- Assignment: Repeat verbatim, and only, the lines of the data below, beginning at the line that contains "write changes exactly" and stopping after the line that contains "(** [x] is a pointer".

Data under study Block Start

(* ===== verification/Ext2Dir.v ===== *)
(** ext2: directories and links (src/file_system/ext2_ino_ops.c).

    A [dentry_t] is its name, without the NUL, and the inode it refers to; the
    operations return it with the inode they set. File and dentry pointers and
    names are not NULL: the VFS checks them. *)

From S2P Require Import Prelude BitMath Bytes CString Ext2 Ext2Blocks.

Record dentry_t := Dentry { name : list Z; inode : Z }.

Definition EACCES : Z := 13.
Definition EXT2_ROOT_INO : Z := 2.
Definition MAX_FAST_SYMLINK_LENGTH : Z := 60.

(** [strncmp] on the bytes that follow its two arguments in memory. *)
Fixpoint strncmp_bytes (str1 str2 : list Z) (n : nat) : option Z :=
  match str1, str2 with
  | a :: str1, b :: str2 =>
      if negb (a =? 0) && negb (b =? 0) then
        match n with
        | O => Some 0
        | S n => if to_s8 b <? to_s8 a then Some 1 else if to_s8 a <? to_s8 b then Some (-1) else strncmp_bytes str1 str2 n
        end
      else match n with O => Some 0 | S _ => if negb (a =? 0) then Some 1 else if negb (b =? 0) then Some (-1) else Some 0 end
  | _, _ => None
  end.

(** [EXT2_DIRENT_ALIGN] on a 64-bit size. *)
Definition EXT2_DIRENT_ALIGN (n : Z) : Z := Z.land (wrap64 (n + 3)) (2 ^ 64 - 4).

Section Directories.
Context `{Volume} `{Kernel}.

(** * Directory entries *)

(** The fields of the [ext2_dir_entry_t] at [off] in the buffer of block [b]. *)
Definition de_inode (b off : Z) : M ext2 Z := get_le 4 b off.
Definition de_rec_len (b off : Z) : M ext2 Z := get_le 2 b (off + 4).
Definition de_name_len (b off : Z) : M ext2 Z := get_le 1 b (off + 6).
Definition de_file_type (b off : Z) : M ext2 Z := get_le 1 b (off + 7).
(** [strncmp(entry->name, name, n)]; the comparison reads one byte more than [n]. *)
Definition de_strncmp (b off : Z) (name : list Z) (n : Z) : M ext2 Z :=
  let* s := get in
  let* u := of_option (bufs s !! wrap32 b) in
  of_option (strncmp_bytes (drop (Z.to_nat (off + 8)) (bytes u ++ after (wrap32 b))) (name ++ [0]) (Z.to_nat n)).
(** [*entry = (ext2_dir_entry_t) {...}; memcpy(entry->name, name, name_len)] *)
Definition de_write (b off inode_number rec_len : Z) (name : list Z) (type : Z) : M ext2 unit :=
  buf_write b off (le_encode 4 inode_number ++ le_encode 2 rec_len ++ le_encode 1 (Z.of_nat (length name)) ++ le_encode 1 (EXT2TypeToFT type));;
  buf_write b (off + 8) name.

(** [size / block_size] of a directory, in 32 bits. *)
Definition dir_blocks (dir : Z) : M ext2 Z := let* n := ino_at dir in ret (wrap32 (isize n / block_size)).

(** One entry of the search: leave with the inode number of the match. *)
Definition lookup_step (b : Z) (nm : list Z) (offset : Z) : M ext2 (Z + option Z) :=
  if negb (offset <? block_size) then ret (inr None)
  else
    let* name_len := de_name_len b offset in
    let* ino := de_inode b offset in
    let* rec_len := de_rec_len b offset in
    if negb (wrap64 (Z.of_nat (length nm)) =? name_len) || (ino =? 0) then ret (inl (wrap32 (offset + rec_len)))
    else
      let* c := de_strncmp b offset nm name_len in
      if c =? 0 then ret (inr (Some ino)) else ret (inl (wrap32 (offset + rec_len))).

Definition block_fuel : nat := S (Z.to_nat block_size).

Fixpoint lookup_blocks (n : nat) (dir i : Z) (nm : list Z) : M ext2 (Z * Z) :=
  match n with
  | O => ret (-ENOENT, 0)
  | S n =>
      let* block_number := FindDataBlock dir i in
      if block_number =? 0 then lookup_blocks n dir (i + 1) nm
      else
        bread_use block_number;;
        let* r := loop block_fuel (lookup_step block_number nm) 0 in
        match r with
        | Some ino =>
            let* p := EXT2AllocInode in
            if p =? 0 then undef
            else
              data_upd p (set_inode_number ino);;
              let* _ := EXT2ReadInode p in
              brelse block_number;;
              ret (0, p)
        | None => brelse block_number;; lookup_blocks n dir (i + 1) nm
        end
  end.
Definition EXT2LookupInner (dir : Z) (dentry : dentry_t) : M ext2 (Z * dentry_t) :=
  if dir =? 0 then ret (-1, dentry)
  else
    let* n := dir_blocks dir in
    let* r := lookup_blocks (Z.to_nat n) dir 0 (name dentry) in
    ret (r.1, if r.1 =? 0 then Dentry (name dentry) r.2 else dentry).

Data under study Block End
Data under study Block Start

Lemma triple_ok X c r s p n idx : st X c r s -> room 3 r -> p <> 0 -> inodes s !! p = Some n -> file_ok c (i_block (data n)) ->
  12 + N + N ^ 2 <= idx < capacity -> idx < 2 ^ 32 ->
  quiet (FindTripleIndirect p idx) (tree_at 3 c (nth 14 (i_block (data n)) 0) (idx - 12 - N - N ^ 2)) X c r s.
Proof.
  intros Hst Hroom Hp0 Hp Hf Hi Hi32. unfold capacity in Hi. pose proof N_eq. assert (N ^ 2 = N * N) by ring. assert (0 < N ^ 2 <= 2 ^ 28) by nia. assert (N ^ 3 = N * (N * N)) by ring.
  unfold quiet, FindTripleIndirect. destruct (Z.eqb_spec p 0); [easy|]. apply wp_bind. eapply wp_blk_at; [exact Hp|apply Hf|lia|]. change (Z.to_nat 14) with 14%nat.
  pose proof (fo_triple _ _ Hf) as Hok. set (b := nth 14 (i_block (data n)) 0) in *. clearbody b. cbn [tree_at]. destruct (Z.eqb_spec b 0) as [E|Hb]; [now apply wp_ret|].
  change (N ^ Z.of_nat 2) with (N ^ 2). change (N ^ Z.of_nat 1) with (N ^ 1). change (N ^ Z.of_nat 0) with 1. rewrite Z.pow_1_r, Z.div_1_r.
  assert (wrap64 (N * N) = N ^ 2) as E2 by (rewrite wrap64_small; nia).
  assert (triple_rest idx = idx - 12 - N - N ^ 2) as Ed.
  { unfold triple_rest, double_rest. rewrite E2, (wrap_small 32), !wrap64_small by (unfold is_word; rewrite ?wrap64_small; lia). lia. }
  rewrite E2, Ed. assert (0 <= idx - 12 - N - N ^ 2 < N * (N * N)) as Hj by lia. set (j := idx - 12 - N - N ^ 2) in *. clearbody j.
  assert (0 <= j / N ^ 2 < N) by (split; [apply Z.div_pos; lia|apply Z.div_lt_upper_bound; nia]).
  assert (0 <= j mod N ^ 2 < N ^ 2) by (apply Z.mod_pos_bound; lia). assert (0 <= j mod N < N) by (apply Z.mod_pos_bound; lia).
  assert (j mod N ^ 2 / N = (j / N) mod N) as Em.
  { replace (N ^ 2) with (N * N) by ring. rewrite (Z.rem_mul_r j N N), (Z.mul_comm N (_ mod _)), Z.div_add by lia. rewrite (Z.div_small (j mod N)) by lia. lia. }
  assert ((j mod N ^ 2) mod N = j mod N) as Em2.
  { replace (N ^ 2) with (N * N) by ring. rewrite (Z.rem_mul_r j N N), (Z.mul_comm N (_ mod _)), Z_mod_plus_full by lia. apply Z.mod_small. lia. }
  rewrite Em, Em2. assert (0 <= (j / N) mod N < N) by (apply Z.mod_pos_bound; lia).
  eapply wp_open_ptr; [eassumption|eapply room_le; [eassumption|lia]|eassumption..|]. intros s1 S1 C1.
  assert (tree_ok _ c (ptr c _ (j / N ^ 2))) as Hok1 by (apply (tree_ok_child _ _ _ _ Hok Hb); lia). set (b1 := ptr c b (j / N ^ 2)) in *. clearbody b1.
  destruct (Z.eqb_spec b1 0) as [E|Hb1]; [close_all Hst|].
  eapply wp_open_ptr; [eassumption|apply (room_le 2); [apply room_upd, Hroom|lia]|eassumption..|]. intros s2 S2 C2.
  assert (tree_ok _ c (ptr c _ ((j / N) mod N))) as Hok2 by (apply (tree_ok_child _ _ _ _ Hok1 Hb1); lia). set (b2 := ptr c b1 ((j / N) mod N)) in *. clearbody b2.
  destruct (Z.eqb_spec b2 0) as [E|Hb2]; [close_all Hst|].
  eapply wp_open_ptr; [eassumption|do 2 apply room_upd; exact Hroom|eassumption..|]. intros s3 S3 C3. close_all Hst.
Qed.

Data under study Block End
Data under study Block Start

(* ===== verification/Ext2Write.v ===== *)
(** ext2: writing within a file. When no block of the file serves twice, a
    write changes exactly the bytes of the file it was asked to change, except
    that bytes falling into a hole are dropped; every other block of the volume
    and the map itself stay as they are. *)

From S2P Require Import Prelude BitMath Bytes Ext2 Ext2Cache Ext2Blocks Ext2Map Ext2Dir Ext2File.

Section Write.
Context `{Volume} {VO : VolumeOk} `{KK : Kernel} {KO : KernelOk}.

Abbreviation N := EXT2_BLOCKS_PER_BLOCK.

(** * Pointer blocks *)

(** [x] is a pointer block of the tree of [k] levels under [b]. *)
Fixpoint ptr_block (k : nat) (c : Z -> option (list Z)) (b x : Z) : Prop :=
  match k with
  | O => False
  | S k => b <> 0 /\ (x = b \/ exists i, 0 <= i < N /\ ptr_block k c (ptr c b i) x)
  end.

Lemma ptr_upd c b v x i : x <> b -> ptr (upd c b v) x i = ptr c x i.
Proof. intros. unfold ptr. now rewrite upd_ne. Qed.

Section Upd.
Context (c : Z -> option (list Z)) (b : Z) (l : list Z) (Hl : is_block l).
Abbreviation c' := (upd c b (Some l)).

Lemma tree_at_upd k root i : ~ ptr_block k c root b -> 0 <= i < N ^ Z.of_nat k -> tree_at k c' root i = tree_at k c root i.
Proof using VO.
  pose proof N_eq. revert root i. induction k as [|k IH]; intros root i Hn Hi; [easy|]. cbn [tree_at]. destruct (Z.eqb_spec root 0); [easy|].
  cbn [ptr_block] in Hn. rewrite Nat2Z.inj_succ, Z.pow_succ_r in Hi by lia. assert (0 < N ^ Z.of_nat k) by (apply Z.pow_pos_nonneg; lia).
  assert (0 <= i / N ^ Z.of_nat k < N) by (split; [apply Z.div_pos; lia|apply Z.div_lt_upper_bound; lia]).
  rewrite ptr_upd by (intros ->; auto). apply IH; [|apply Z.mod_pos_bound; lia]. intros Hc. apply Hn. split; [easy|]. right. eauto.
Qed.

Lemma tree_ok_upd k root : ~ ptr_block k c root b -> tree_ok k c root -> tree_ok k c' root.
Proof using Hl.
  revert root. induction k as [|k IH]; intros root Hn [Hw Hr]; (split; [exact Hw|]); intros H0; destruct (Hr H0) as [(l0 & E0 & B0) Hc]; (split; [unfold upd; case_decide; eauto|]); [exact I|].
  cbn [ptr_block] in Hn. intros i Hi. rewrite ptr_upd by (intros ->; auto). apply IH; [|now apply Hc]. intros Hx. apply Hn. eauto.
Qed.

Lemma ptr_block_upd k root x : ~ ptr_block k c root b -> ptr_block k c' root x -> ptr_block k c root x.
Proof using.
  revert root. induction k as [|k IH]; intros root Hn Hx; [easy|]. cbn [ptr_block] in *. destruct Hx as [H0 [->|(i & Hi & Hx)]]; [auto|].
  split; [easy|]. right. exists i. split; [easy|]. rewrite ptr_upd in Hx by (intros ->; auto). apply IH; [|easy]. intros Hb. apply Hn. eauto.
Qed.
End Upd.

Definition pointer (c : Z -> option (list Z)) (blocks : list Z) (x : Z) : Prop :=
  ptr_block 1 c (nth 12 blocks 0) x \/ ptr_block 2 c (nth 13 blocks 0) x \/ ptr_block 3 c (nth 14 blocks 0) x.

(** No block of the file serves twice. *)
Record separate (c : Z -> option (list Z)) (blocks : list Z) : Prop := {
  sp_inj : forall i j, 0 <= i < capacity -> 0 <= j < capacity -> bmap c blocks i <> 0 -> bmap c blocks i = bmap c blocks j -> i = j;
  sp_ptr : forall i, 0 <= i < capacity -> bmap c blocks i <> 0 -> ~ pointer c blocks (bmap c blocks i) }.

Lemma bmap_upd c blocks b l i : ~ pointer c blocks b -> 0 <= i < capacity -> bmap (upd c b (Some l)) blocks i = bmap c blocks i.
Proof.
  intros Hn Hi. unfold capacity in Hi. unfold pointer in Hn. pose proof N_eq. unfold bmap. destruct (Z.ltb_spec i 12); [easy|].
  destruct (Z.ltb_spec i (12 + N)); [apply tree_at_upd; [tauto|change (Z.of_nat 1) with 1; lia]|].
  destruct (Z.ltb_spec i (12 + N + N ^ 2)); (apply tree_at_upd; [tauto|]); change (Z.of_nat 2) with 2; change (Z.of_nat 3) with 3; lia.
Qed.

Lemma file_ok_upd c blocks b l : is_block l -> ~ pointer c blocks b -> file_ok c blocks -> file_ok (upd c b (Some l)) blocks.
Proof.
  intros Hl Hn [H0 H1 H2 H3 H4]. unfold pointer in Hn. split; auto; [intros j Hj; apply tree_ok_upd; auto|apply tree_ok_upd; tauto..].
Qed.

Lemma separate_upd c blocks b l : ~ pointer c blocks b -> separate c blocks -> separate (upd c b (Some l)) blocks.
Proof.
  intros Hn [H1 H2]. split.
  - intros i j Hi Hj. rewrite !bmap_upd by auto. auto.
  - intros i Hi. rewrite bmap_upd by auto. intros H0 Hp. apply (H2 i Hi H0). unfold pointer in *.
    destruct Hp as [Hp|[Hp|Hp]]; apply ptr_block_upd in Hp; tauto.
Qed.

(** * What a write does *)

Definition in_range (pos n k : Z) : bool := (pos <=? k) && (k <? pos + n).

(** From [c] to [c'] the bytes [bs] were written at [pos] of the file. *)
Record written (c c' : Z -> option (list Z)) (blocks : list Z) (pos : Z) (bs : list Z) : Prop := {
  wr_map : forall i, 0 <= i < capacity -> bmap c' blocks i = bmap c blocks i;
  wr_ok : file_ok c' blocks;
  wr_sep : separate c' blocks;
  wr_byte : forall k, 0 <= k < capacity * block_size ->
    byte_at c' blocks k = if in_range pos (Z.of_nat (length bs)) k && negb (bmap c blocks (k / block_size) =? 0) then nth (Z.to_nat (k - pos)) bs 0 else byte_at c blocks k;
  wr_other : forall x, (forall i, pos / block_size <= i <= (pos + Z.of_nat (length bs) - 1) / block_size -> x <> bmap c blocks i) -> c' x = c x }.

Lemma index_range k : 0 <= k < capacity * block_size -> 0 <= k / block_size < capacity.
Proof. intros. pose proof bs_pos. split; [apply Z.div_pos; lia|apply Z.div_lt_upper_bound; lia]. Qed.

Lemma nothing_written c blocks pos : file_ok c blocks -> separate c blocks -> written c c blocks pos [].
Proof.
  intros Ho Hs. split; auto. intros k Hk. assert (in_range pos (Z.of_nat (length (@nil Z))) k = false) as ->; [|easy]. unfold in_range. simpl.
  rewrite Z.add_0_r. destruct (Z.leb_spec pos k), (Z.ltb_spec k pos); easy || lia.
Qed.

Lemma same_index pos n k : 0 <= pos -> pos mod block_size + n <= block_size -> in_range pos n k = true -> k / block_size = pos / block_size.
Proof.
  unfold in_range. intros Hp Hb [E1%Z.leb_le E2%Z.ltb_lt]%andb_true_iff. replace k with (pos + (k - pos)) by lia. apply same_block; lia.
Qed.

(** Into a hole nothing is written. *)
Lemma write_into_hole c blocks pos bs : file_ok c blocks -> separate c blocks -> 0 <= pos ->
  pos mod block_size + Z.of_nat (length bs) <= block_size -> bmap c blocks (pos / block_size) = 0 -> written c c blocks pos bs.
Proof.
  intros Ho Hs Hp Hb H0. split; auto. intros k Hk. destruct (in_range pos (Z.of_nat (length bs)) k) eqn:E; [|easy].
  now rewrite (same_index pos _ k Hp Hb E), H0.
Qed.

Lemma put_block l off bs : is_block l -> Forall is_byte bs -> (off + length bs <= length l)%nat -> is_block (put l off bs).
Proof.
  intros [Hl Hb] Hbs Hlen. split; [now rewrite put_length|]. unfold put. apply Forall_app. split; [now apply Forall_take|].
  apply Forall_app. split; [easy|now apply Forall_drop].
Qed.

Data under study Block End

- Problem solution:
    write changes exactly the bytes of the file it was asked to change, except
    that bytes falling into a hole are dropped; every other block of the volume
    and the map itself stay as they are. *)

From S2P Require Import Prelude BitMath Bytes Ext2 Ext2Cache Ext2Blocks Ext2Map Ext2Dir Ext2File.

Section Write.
Context `{Volume} {VO : VolumeOk} `{KK : Kernel} {KO : KernelOk}.

Abbreviation N := EXT2_BLOCKS_PER_BLOCK.

(** * Pointer blocks *)

(** [x] is a pointer block of the tree of [k] levels under [b]. *)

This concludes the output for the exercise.